小鼠單核-巨噬細胞株RAW 264.7 購自武漢大學中國典型培養物保藏中心。氧化型低密度脂蛋白(oxidized low-density lipoprotein，ox-LDL)購自中國醫學科學院基礎醫學研究所生化所。羅格列酮購自Cayman。DMEM 培養基購自Gibco。新生小牛血清購自杭州四季青生物工程材料有限公司。脂多糖(lipopolysaccharide，LPS)購自廣州威佳科技有限公司。TNF-α、IL-6 及IL-10 ELISA 試劑盒購自晶美生物工程有限公司(最低檢測標準4 ng/L)。小鼠SOCS1 及SOCS3 單克隆抗體購自MBL。

2 細胞培養

RAW264. 7 細胞培養于含10% 小牛血清的DMEM 培養基中，培養條件為37 ℃、95%空氣，5%CO2。每隔2 ～3 d 更換1 次培養液。取對數生長期細胞進行實驗，實驗前用倒置顯微鏡觀察，形態良好，折光性強。細胞密度調至2 ×108/L，24 h 后換成含0.1%小牛血清的DMEM 培養基培養，次日更換1次培養液，加入ox-LDL(100 mg/L)培養24 h 后加入羅格列酮(20 μmol/L)。

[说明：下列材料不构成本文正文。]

(** [with open(path, "w", encoding="utf8") as f: json.dump(rows, f, ...)]
    and [pd.DataFrame(rows).to_csv(path, ...)], [whole] being the file a
    complete writing leaves: opening may raise; once the file is open the
    records are written string by string, and the first string that holds
    a surrogate makes the codec raise, the file keeping what was written
    before it.  (In [main] the CSV file comes after the JSON file took the
    same records, so there only its opening can fail; what the codec
    would report on a line of CSV is not told apart.) *)
Definition write_file (path : str) (whole : list record -> artifact)
    (rows : list record) : M unit :=
  fun st =>
    match open_w path with
    | Some e => (Raise e, st)
    | None =>
      match first_unencodable rows with
      | Some s =>
        (Raise (encode_error s),
         State (stdout st) (sent st) (written st ++ [(path, CutShort rows)]))
      | None =>
        (Ok tt,
         State (stdout st) (sent st) (written st ++ [(path, whole rows)]))
      end
    end.

Definition main (input_dir out_json : str) (out_csv : option str) : M unit :=
  let pdfs := sorted (map (mkPath input_dir) (glob_pdf input_dir)) in
  rows <- main_loop pdfs [] ;;
  write_file out_json JsonFile rows ;;;
  match out_csv with
  | Some ((_ :: _) as p) => write_file p CsvFile rows       (* [if out_csv:] *)
  | _ => ret tt
  end ;;;
  print ([0x1F389%N] ++ lit " Done! Processed " ++ str_of_nat (length rows)
         ++ lit " PDFs " ++ [0x2192%N; SP] ++ out_json).

(* ================================================================== *)
(** * Vocabulary of the properties *)

(** [w in s]: [w] occurs in [s] as a contiguous run. *)
Fixpoint contains (w s : str) : bool :=
  startswith w s ||
  match s with
  | [] => false
  | _ :: s' => contains w s'
  end.

(** The words of a pattern: one run of characters per item, each character
    in the class of the item and the length of the run within its bounds. *)
Inductive matches : regex -> str -> Prop :=
| matches_nil : matches [] []
| matches_cons (it : item) (r : regex) (w1 w2 : str) :
    forallb (cls it) w1 = true ->
    rmin it <= length w1 ->
    (forall hi, rmax it = Some hi -> length w1 <= hi) ->
    matches r w2 ->
    matches (it :: r) (w1 ++ w2).

(** The text with every run of white space as one space: what a pattern sees
    that tells white space only from the rest. *)
Fixpoint squeeze (s : str) : str :=
  match s with
  | [] => []
  | c :: s' =>
      if isspace c then
        match s' with
        | d :: _ => if isspace d then squeeze s' else SP :: squeeze s'
        | [] => [SP]
        end
      else c :: squeeze s'
  end.

Definition drop_space (s : str) : str :=
  match s with
  | c :: s' => if isspace c then s' else s
  | [] => []
  end.

(** The class of an item has no white space in it. *)
Definition solid (it : item) : Prop :=
  forall c, cls it c = true -> isspace c = false.

(** Patterns in which white space only occurs as [\s+] between two items
    that take at least one character that is not white space. *)
Inductive space_blind : regex -> Prop :=
| space_blind_nil : space_blind []
| space_blind_solid (it : item) (r : regex) :
    solid it -> space_blind r -> space_blind (it :: r)
| space_blind_space (it : item) (r : regex) :
    solid it -> 1 <= rmin it -> space_blind (it :: r) ->
    space_blind (plus isspace :: it :: r).

(** The text as the page-footer rule of [normalize_text] receives it: line
    endings unified, blanks and blank lines collapsed. *)
Definition before_footer_removal (txt : str) : str :=
  re_sub re_blank_lines [LF; LF]
    (re_sub re_hspace [SP]
       (replace [CR] [LF] (replace [CR; LF] [LF] txt))).

(** [m] spells the word [kw] up to the case rules of [re.IGNORECASE]. *)
Definition spells (kw m : str) : Prop :=
  Forall2 (fun p c => ignorecase_eq p c = true) kw m.

(** [kw] occurs, up to case, at offset [i] of [text]. *)
Definition occurs_at (kw text : str) (i : nat) : Prop :=
  exists m rest, skipn i text = m ++ rest /\ spells kw m.

Fixpoint startswith_ignorecase (kw s : str) : bool :=
  match kw, s with
  | [], _ => true
  | p :: kw', c :: s' => ignorecase_eq p c && startswith_ignorecase kw' s'
  | _ :: _, [] => false
  end.

(** Offset of the first occurrence of [kw], up to case, in [s]. *)
Fixpoint find_ignorecase (kw s : str) : option nat :=
  if startswith_ignorecase kw s then Some 0
  else match s with
       | [] => None
       | _ :: s' => option_map S (find_ignorecase kw s')
       end.

(** Clause types and their anchor words. *)
Definition anchors : list (str * str) :=
  [ (lit "termination", lit "termination");
    (lit "confidentiality", lit "confidential");
    (lit "liability", lit "liabilit") ].

Definition supported : list str := map fst anchors.

(** The locator in the words of its description: from the first occurrence
    of the anchor word, the word and the 1800 characters after it at most;
    the first 2000 characters of the text when the word does not occur. *)
Definition locate_spec (kw text : str) : str :=
  match find_ignorecase kw text with
  | Some i => firstn (length kw + 1800) (skipn i text)
  | None => firstn 2000 text
  end.

(** [out] is [s] without the white space at its two ends. *)
Definition trimmed_of (s out : str) : Prop :=
  exists a b, s = a ++ out ++ b /\
              forallb isspace a = true /\ forallb isspace b = true /\
              run isspace out = 0 /\ run isspace (rev out) = 0.

(** The request [call_groq] sends. *)
Definition groq_request (system_prompt user_prompt : str) (max_tokens : nat)
  : request :=
  Request (lit "llama-3.1-8b-instant")
          [(lit "system", system_prompt); (lit "user", user_prompt)]
          0 max_tokens.

(** The underlying call failed: the service raised, or its response has no
    first choice or no content in it. *)
Definition call_failed (reply : result response) : bool :=
  match reply with
  | Ok (Some _ :: _) => false
  | _ => true
  end.

(** Every call to the service fails. *)
Definition service_down : Prop :=
  forall history req, call_failed (llm_service history req) = true.

(** The PDF can be opened and every page of it read. *)
Definition readable (p : Path) : bool :=
  match pdfplumber_open p with
  | Ok pages =>
      forallb (fun page => match page with Ok _ => true | Raise _ => false end)
              pages
  | Raise _ => false
  end.

(** The keys of a record, in their order. *)
Definition record_keys : list str :=
  [ lit "contract_id"; lit "summary"; lit "termination";
    lit "confidentiality"; lit "liability" ].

3 RT-PCR 檢測SOCS1 及SOCS3 mRNA 的表達

實驗分組及分別在加入羅格列酮6 h、12 h、24 h后加入TRIzol Reagent 提取細胞總RNA，經紫外分光光度計檢測純度和濃度。符合要求的總RNA 用反轉錄試劑盒合成cDNA 第一鏈，以合成的cDNA 為模板，小鼠GAPDH 為內參照，小鼠SOCS1 及SOCS3上、下游引物行PCR 檢測。引物由TaKaRa 公司合成，序列:SOCS1 正義鏈5’-AGTAGGATGGTAGCACGCAAC-3’，反義鏈5’-AAGGAACTCAGGTAGTCACGG-3’;SOCS3 正義鏈5’-ACTTCACGGCTGCCAACATC-3’，反義鏈5’-GGATGCGTAGGTTCTTGGTC-3’;GAPDH 正 義 鏈5’-TAGCCCAGGATGCCCTTTAGT-3’，反義鏈5’-CCCCCAATGTATCCGTTGTG-3’。反應體系為50 μL，反應條件:95 ℃5 min預變性，94 ℃30 s，退火(SOCS1:60 ℃;SOCS3:59℃;GAPDH:55 ℃)30 s，72 ℃1 min，40 個循環，72℃7 min。取PCR 擴增產物5 μL 行瓊脂糖凝膠電泳分析，以GAPDH 作內參照，計算相對單位。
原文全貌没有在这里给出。